Pengamat: Pemerintah Harus Duduk Bersama untuk Mengevaluasi Kebijakan Infrastruktur Jargas
JAKARTA, investortrust.id - Pengamat Kebijakan Publik Agus Pambagio menyampaikan bahwa pemerintah harus duduk bersama untuk mengevaluasi kebijakan yang menghambat pembangunan infrastruktur jaringan gas (jargas) di Indonesia.
Pernyataan ini disampaikan Agus dalam acara Investortrust Focus Group Discussion (FGD) bertajuk Gotong Royong Membangun Jargas: Menguji Efektivitas Skema KPBU," di Artotel Gelora Senayan, Jakarta, Selasa (29/10/2024.
Agus menjelaskan, menurut Pusat Studi Energi Universitas Gadjah Mada (UGM), ada beberapa saran terkait harga gas bumi tertentu, seperti evaluasi semua kebijakan dengan lebih detail terkait implementasi harga gas bumi tertentu (HGBT) karena dampanya belum terlihat, sementara penerimaan negara sudah berkurang signifikan.
Kemudian, jika pemerintah baru tetap akan melanjutkan (HGBT) kedepan, maka pemerintah perlu menetapkan penerima HGBT yang tepat seperti apa
"Rencana perluasan atau penambahan sektor industri penerima HGBT perlu dikaji dengan lebih detail dengan me-refer pada hasil evaluasi yang komprehensif," terang Agus.
Lebih lanjut, Agus menyebut, perlu juga ada ketegasan dalam penggunaan istilah subsidi, penugasan, kompensasi, insentif proporsional, insentif non fiskal yang membingungkan publik.
Di sisi lain, terkait skema kerja sama antara pemerintah dan badan usaha dalam penyediaan infrastruktur atau Kerjasama Pemerintah dengan Badan Usaha (KPBU), Agus memohon supaya gas ini, baik itu dari PT Pertamina Gas Negara Tbk (PGN), Satuan Kerja Khusus Pelaksana Kegiatan Usaha Hulu Minyak dan Gas Bumi (SKK Migas), maupun Badan Pengatur Hilir Minyak dan Gas Bumi (BPH Migas) dapat belajar dari KPBU Kementerian Pekerjaan Umum dan Perumahan Rakyat Republik Indonesia (PUPR) dalam membangun infrastruktur.
"Di situ berakibat BUMN-nya semaput, pasti ada yang salah, terus sub-sub kontraktornya semaput, bahkan ada yang bunuh diri dan sebagainya. Nah, dari sistem itu mohon dipelajari ketika masuk KPBU untuk jargas ini supaya tidak terulang. Kalau di gas, PGN sendiri, kalu di swastanya ada nggak, kalau di jargas itu ragu saya mau mereka. Jadi artinya, pelajari dulu supaya nanti jangan jadi persoalan," jelas Agus.

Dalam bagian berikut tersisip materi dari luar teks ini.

(** Splits a run that ended well into the runs of its parts. *)
Ltac split_run H :=
  let a := fresh "a" in
  let s := fresh "s" in
  let Hm := fresh "Hm" in
  apply bind_inv in H; destruct H as (a & s & Hm & H).

Tactic Notation "split_bind" hyp(H) "as" ident(a) ident(s) ident(Hm) :=
  apply bind_inv in H; destruct H as (a & s & Hm & H).

(** ** The Kerberos status and the PAM status *)

Lemma pam_status_of_cases e :
  (e = KRB5KDC_ERR_C_PRINCIPAL_UNKNOWN -> pam_status_of e = PAM_USER_UNKNOWN)
  /\ (e = KRB5KDC_ERR_KEY_EXP -> pam_status_of e = PAM_NEW_AUTHTOK_REQD)
  /\ (e = KRB5KDC_ERR_NAME_EXP -> pam_status_of e = PAM_ACCT_EXPIRED)
  /\ (e = KRB5_KDC_UNREACH \/ e = KRB5_REALM_CANT_RESOLVE ->
      pam_status_of e = PAM_AUTHINFO_UNAVAIL)
  /\ (e <> KRB5KDC_ERR_C_PRINCIPAL_UNKNOWN -> e <> KRB5KDC_ERR_KEY_EXP ->
      e <> KRB5KDC_ERR_NAME_EXP -> e <> KRB5_KDC_UNREACH ->
      e <> KRB5_REALM_CANT_RESOLVE -> pam_status_of e = PAM_AUTH_ERR).
Proof.
  repeat split.
  - now intros ->.
  - now intros ->.
  - now intros ->.
  - now intros [-> | ->].
  - intros H1 H2 H3 H4 H5. unfold pam_status_of.
    apply Z.eqb_neq in H1, H2, H3, H4, H5.
    now rewrite H1, H2, H3, H4, H5.
Qed.

(** C10.  A call whose argument structure carries no context returns
    PAM_SERVICE_ERR at once: the state it leaves is the state it found, so
    no principal was resolved, no exchange was made and no credential
    structure was allocated. *)
Theorem null_context_returns_service_error
    (fuel : nat) (w : world) (b : build) (args : pam_args)
    (service : option string) (st : state) :
  ctx st = None ->
  pamk5_password_auth fuel w b args service st = Ok PAM_SERVICE_ERR st.
Proof.
  intros H. unfold pamk5_password_auth, acquire, bind, get.
  now rewrite H.
Qed.

Lemma null_context_returns_service_error_witness :
  pamk5_password_auth 0 (Scenario.the_world Scenario.kdc_secret
                           Scenario.no_file 0 0 0 0)
    Scenario.plain_build Scenario.plain_args None
    (mk_state 0 None (Some 7%nat) [] [] 1 None None [])
  = Ok PAM_SERVICE_ERR (mk_state 0 None (Some 7%nat) [] [] 1 None None []).
Proof.
  apply (null_context_returns_service_error 0 _ _ _ None
           (mk_state 0 None (Some 7%nat) [] [] 1 None None [])).
  reflexivity.
Defined.

(** C6.  Whenever a call reaches the label [done] and the status it
    holds after the verification step is a failure [e], the value the
    call returns is the image of [e] under the switch: user unknown for
    an unknown principal, new token required for an expired key, account
    expired for an expired principal, authentication information
    unavailable for an unreachable KDC or an unresolvable realm, and the
    generic authentication error for every other status. *)
Theorem terminal_failure_is_mapped
    (fuel : nat) (w : world) (b : build) (args : pam_args)
    (service : option string) (st st1 st2 st3 : state)
    (retval creds_valid e r : Z) (opts : option creds_opt) :
  acquire fuel w b args service st = Ok (GotoDone retval creds_valid opts) st1 ->
  verify_step w args service retval st1 = Ok e st2 ->
  e <> 0 ->
  pamk5_password_auth fuel w b args service st = Ok r st3 ->
  r = pam_status_of e
  /\ (e = KRB5KDC_ERR_C_PRINCIPAL_UNKNOWN -> r = PAM_USER_UNKNOWN)
  /\ (e = KRB5KDC_ERR_KEY_EXP -> r = PAM_NEW_AUTHTOK_REQD)
  /\ (e = KRB5KDC_ERR_NAME_EXP -> r = PAM_ACCT_EXPIRED)
  /\ (e = KRB5_KDC_UNREACH \/ e = KRB5_REALM_CANT_RESOLVE ->
      r = PAM_AUTHINFO_UNAVAIL)
  /\ (e <> KRB5KDC_ERR_C_PRINCIPAL_UNKNOWN -> e <> KRB5KDC_ERR_KEY_EXP ->
      e <> KRB5KDC_ERR_NAME_EXP -> e <> KRB5_KDC_UNREACH ->
      e <> KRB5_REALM_CANT_RESOLVE -> r = PAM_AUTH_ERR).
Proof.
  intros Hacq Hver He Hrun.
  assert (Hr : r = pam_status_of e).
  { unfold pamk5_password_auth in Hrun.
    rewrite (bind_ok _ _ _ _ _ Hacq) in Hrun.
    unfold done_label in Hrun.
    rewrite (bind_ok _ _ _ _ _ Hver) in Hrun.
    apply Z.eqb_neq in He. rewrite He in Hrun.
    split_run Hrun. split_run Hm.
    unfold ret in Hm. injection Hm as <- <-.
    split_run Hrun. unfold ret in Hrun. now injection Hrun as <- <-. }
  rewrite Hr. split; [reflexivity | apply pam_status_of_cases].
Qed.

Lemma terminal_failure_is_mapped_witness :
  exists st3,
    pamk5_password_auth 2 (Scenario.the_world Scenario.kdc_down
                             Scenario.no_file 0 0 0 0)
      Scenario.plain_build Scenario.plain_args None
      (Scenario.start "alice" None)
    = Ok PAM_AUTHINFO_UNAVAIL st3
    /\ PAM_AUTHINFO_UNAVAIL = pam_status_of KRB5_KDC_UNREACH.
Proof.
  eexists. split; [vm_compute; reflexivity | ].
  refine (proj1 (terminal_failure_is_mapped 2
                   (Scenario.the_world Scenario.kdc_down Scenario.no_file
                                       0 0 0 0)
                   Scenario.plain_build Scenario.plain_args None
                   (Scenario.start "alice" None) _ _ _ _ _
                   KRB5_KDC_UNREACH PAM_AUTHINFO_UNAVAIL _ _ _ _ _)).
  - vm_compute; reflexivity.
  - vm_compute; reflexivity.
  - discriminate.
  - vm_compute; reflexivity.
Defined.

(** ** Principal resolution *)


Lemma prompt_for_principal_ctx w args c st user st1 :
  prompt_for_principal w args c st = Ok user st1 -> ctx st1 = ctx st.
Proof.
  unfold prompt_for_principal.
  destruct (prompt_princ args).
  - unfold bind, call.
    destruct (snd (pamk5_conv w (trace st) "Principal: " true)) as [t |];
      simpl.
    + destruct t; intros H; injection H as <- <-; reflexivity.
    + destruct (name c); [discriminate |].
      intros H; injection H as <- <-; reflexivity.
  - intros H; injection H as <- <-; reflexivity.
Qed.






(** ** The trust file *)

(** Unfolds the monad and the calls to the collaborators. *)
Ltac unfold_run :=
  unfold fclose, opt_free, set_princ, set_name;
  unfold bind, call, call_errno, deref_ctx, get, ret, modify, undefined;
  cbn [trace log ctx errno set_errno set_ctx heap leaked creds_out
       next_addr authtok oldauthtok].

Ltac tidy :=
  cbv beta iota;
  cbn [trace log ctx errno set_errno set_ctx heap leaked creds_out
       next_addr authtok oldauthtok negb andb orb fst snd];
  cbv beta iota.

Seperti yang diketahui, banyak negara di dunia telah mengakomodasi mekanisme KPBU dan berhasil membangun infrastruktur publik (yang sangat penting bagi kepentingan publik), namun belum sepenuhnya mencapai kelayakan finansial yang mampu menarik badan usaha untuk mengembangkannya.
Terkait dengan KPBU jargas, sejak tahun 2021, telah dilakukan studi bersama oleh Kementerian Energi dan Sumber Daya Mineral (KESDM) dan Kementerian Keuangan (Kemenkeu) dengan konsultan PT Penjaminan Infrastruktur Indonesia (PT PII). Di mana saat ini sedang dalam proses penuntasan Project Development Facility (PDF) untuk Kota Batam dan Kota Palembang dengan jumlah permintaan masing-masing wilayah lebih dari 200.000 SR.
Proyek KPBU berhak mendapatkan dukungan pemerintah dalam bentuk kontribusi fiskal, yaitu bantuan belanja modal atau capex maksimal 49% yang disebut juga dengan istilah VGF (Viability Gap Fund).